[Python-ideas] Function to return first(or last) true value from list
Steven D'Aprano
steve at pearwood.info
Thu Feb 20 23:00:40 CET 2014
On Thu, Feb 20, 2014 at 04:14:17PM +0000, Oscar Benjamin wrote:
> On 20 February 2014 16:05, Terry Reedy <tjreedy at udel.edu> wrote:
> >>
> >> An implementation of first() should raise some other exception than
> >> StopIteration.
[...]
> It's easy enough to do if you know that bare next is a bad thing.
Say what? Why do you say that next(it) is a bad thing?

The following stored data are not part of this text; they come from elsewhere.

Lemma mandelbrotLoop_exhaust0 x y fuel :
  (forall k, (k < fuel)%nat -> outside (orbit x y (S k)) = false) ->
  mandelbrotLoop x y fuel 0%Z 0 0 O =
  Iterated (Z.of_nat fuel) (fst (orbit x y fuel)) (snd (orbit x y fuel)) fuel.
Proof.
  intros Hin.
  apply (mandelbrotLoop_exhaust x y fuel O). intros; apply Hin; lia.
Qed.

Lemma evaluate_loop x y maxIterations :
  cardioidTest x y = false -> bulbTest x y = false ->
  evaluate x y maxIterations =
  mandelbrotLoop x y (Z.to_nat maxIterations) 0%Z 0 0 O.
Proof. intros Hc Hb. unfold evaluate. rewrite Hc, Hb. reflexivity. Qed.

(** A pixel whose only sample adds nothing to the totals is stored as
    opaque black. *)
Lemma pixelBytes_black (M : MathLib) p px py :
  antialiasing p = false ->
  sampleColor p (evaluate (fst (samplePoint p px py (0, 0)))
                          (snd (samplePoint p px py (0, 0)))
                          (maxIterations p)) = None ->
  pixelBytes p px py = (0, 0, 0, 255)%Z.
Proof.
  intros Ha Hs. unfold pixelBytes. rewrite Ha. simpl fold_left.
  unfold addSample. destruct (samplePoint p px py (0, 0)) as [x y].
  simpl in Hs. rewrite Hs. reflexivity.
Qed.
End Evaluator.

(** The worker's two tests are the regions of the design document, in
    binary64. *)
Lemma cardioidTest_is_inCardioid x y :
  Worker.cardioidTest x y = Spec.inCardioid PrimFloat.leb x y.
Proof. reflexivity. Qed.

Lemma bulbTest_is_inBulb x y :
  Worker.bulbTest x y = Spec.inBulb PrimFloat.leb x y.
Proof. reflexivity. Qed.

(** C5: a point [(x, y)] in the main cardioid,
    [q * (q + (x - 0.25)) <= 0.25 * y^2] with [q = (x - 0.25)^2 + y^2], or
    in the period-2 bulb, [(x + 1)^2 + y^2 <= 0.0625], both read in
    binary64, is left by [continue] before the iteration loop: no loop body
    runs, the sample is not escaped, it adds nothing to the colour totals,
    and a pixel sampled at that point alone is stored as opaque black. *)
Theorem C5_interior_tests_skip_loop (M : MathLib) (x y : float) (maxIterations : Z) :
  Spec.inCardioid PrimFloat.leb x y = true \/ Spec.inBulb PrimFloat.leb x y = true ->
  Worker.evaluate x y maxIterations = Worker.Skipped /\
  Worker.escaped maxIterations (Worker.evaluate x y maxIterations) = false /\
  Worker.loopSteps (Worker.evaluate x y maxIterations) = O /\
  (forall p, Worker.sampleColor p (Worker.evaluate x y maxIterations) = None) /\
  (forall p px py,
     Worker.maxIterations p = maxIterations ->
     Worker.antialiasing p = false ->
     Worker.samplePoint p px py (0, 0)%float = (x, y) ->
     Worker.pixelBytes p px py = (0, 0, 0, 255)).
Proof.
  intros Htest.
  rewrite <- cardioidTest_is_inCardioid, <- bulbTest_is_inBulb in Htest.
  assert (Hskip : Worker.evaluate x y maxIterations = Worker.Skipped).
  { unfold Worker.evaluate.
    destruct Htest as [-> | Hb]; [reflexivity|].
    rewrite Hb. destruct (Worker.cardioidTest x y); reflexivity. }
  rewrite Hskip. repeat split; try reflexivity.
  intros p px py Hmax Ha Hpt.
  apply pixelBytes_black; [assumption|].
  rewrite Hpt, Hmax. simpl. rewrite Hskip. reflexivity.
Qed.

(** The origin lies in the cardioid; the point -1 lies in the bulb and
    not in the cardioid.  For each, a one-pixel canvas centred so that its
    pixel is that point is stored as opaque black, after no loop step. *)
Lemma C5_interior_tests_skip_loop_witness :
  (Spec.inCardioid PrimFloat.leb 0%float 0%float = true /\
   Worker.evaluate 0%float 0%float 1000 = Worker.Skipped /\
   Worker.loopSteps (Worker.evaluate 0%float 0%float 1000) = O /\
   Worker.pixelBytes (M := RefMath.host) Inputs.originPixel 0 0 = (0, 0, 0, 255)) /\
  (Spec.inCardioid PrimFloat.leb (-1)%float 0%float = false /\
   Spec.inBulb PrimFloat.leb (-1)%float 0%float = true /\
   Worker.evaluate (-1)%float 0%float 1000 = Worker.Skipped /\
   Worker.loopSteps (Worker.evaluate (-1)%float 0%float 1000) = O /\
   Worker.pixelBytes (M := RefMath.host) Inputs.bulbPixel 0 0 = (0, 0, 0, 255)).
Proof.
  split.
  - split; [reflexivity|].
    pose proof (C5_interior_tests_skip_loop RefMath.host 0%float 0%float 1000 (or_introl eq_refl))
      as (H1 & _ & H3 & _ & H5).
    exact (conj H1 (conj H3 (H5 Inputs.originPixel 0 0 eq_refl eq_refl eq_refl))).
  - split; [reflexivity|]. split; [reflexivity|].
    pose proof (C5_interior_tests_skip_loop RefMath.host (-1)%float 0%float 1000 (or_intror eq_refl))
      as (H1 & _ & H3 & _ & H5).
    exact (conj H1 (conj H3 (H5 Inputs.bulbPixel 0 0 eq_refl eq_refl eq_refl))).
Defined.

(** C4: for a point that neither interior test catches, [evaluate] runs
    the loop along the orbit [z_0 = 0], [z_(n+1) = z_n^2 + c], counting one
    step per iteration.  It stops at the first [z_(n+1)] with
    [|z|^2 > 256], leaving [iterations = n < maxIterations] (escaped), or
    after [maxIterations] steps; in the latter case the sample is not
    escaped, no colour is computed for it, and its pixel is stored as opaque
    black. *)
Theorem C4_escape_time_loop (M : MathLib) (x y : float) (maxIterations : Z) :
  Worker.cardioidTest x y = false -> Worker.bulbTest x y = false ->
  0 <= maxIterations ->
  (forall n : nat,
     Z.of_nat n < maxIterations ->
     (forall k, (k < n)%nat -> Spec.outside (Spec.orbit x y (S k)) = false) ->
     Spec.outside (Spec.orbit x y (S n)) = true ->
     Worker.evaluate x y maxIterations =
       Worker.Iterated (Z.of_nat n) (fst (Spec.orbit x y (S n)))
                       (snd (Spec.orbit x y (S n))) (S n) /\
     Worker.escaped maxIterations (Worker.evaluate x y maxIterations) = true) /\
  ((forall k, Z.of_nat k < maxIterations ->
              Spec.outside (Spec.orbit x y (S k)) = false) ->
   Worker.evaluate x y maxIterations =
     Worker.Iterated maxIterations
       (fst (Spec.orbit x y (Z.to_nat maxIterations)))
       (snd (Spec.orbit x y (Z.to_nat maxIterations))) (Z.to_nat maxIterations) /\
   Worker.escaped maxIterations (Worker.evaluate x y maxIterations) = false /\
   (forall p, Worker.maxIterations p = maxIterations ->
      Worker.sampleColor p (Worker.evaluate x y maxIterations) = None) /\
   (forall p px py,
      Worker.maxIterations p = maxIterations ->
      Worker.antialiasing p = false ->
      Worker.samplePoint p px py (0, 0)%float = (x, y) ->
      Worker.pixelBytes p px py = (0, 0, 0, 255))).
Proof.
  intros Hc Hb Hmax. rewrite (evaluate_loop x y maxIterations Hc Hb). split.
  - intros n Hn Hin Hout.
    rewrite (mandelbrotLoop_escape0 x y (Z.to_nat maxIterations) n);
      [ | lia | assumption | assumption ].
    split; [reflexivity|]. simpl. lia.
  - intros Hin.
    rewrite (mandelbrotLoop_exhaust0 x y (Z.to_nat maxIterations))
      by (intros k Hk; apply Hin; lia).
    rewrite Z2Nat.id by lia.
    assert (Hnone : forall p, Worker.maxIterations p = maxIterations ->
      Worker.sampleColor p
        (Worker.Iterated maxIterations
           (fst (Spec.orbit x y (Z.to_nat maxIterations)))
           (snd (Spec.orbit x y (Z.to_nat maxIterations)))
           (Z.to_nat maxIterations)) = None).
    { intros p Hp. simpl. rewrite Hp, Z.ltb_irrefl. reflexivity. }
    split; [reflexivity|]. split; [simpl; lia|]. split; [exact Hnone|].
    intros p px py Hp Ha Hpt.
    apply pixelBytes_black; [assumption|].
    rewrite Hpt, Hp. simpl fst. simpl snd.
    rewrite (evaluate_loop x y maxIterations Hc Hb).
    rewrite (mandelbrotLoop_exhaust0 x y (Z.to_nat maxIterations))
      by (intros k Hk; apply Hin; lia).
    rewrite Z2Nat.id by lia.
    apply Hnone, Hp.
Qed.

> More-itertools does it the way I would but has a long comment
> wondering whether it should actually raise StopIteration:
> https://github.com/erikrose/more-itertools/blob/master/more_itertools/more.py#L37
>
> The thing is just that bare next is not something that's widely
> recognised as being dangerous. I've seen examples of this kind of bug
> in samples from many Python aficionados (including at least one from
> you Terry).
Why is it dangerous, and what kind of bug?
If you're talking about the fact that next(it) can raise StopIteration,
I think you are exaggerating the danger. Firstly, quite often you don't
mind if it raises StopIteration, since that's what you would have done
anyway. Secondly, I don't see why raising StopIteration is so much more
dangerous than (say) IndexError or KeyError.
Failure to plan for the empty case, or test it, is not a problem unique
to next and iterators. I have read text books on Pascal written in the
70s and 80s that emphasise the need to test the linked list and tree
walking code with empty data structures.